Task instructions: Please find every line in the entries below that contains the string "Definition", and copy it.

··· Excerpted data

#[global] Instance Timestamp_eq_dec : EqDecision Timestamp.
Proof. solve_decision. Defined.
#[global] Instance PerKeySnapshot_eq_dec : EqDecision PerKeySnapshot.
Proof. solve_decision. Defined.
#[global] Instance LedgerSnapshot_eq_dec : EqDecision LedgerSnapshot.
Proof. solve_decision. Defined.

(** ** Helpers *)

#[local] Abbreviation Service := (@LedgerService TestMessage Z symbolic_hpke).
#[local] Abbreviation Request := (@AuthorizeAccessRequest TestMessage TestMessage).
#[local] Abbreviation authorize :=
  (authorize_access symbolic_verify symbolic_sha256 get_all get_all).

Definition timestamp (seconds : Z) : Timestamp := {| ts_seconds := seconds; ts_nanos := 0 |}.

Definition create_key_request (now : option Z) (ttl : Z) : CreateKeyRequest :=
  {| ckr_now := timestamp <$> now; ckr_ttl := Some {| pd_seconds := ttl; pd_nanos := 0 |} |}.

Definition mock_signer (message : bytes) : option bytes := Some (mock_sign message).

(** [LedgerService::create] with the mocked evidence provider. *)
Definition test_ledger_create (signer : bytes → option bytes) : outcome Service :=
  unwrap_ok (ledger_create (Some get_test_evidence) signer).

Definition test_key_id : bytes := b_str "key1".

······

Solution to this problem:
Definition timestamp (seconds : Z) : Timestamp := {| ts_seconds := seconds; ts_nanos := 0 |}.
Definition create_key_request (now : option Z) (ttl : Z) : CreateKeyRequest :=
Definition mock_signer (message : bytes) : option bytes := Some (mock_sign message).
Definition test_ledger_create (signer : bytes → option bytes) : outcome Service :=
Definition test_key_id : bytes := b_str "key1".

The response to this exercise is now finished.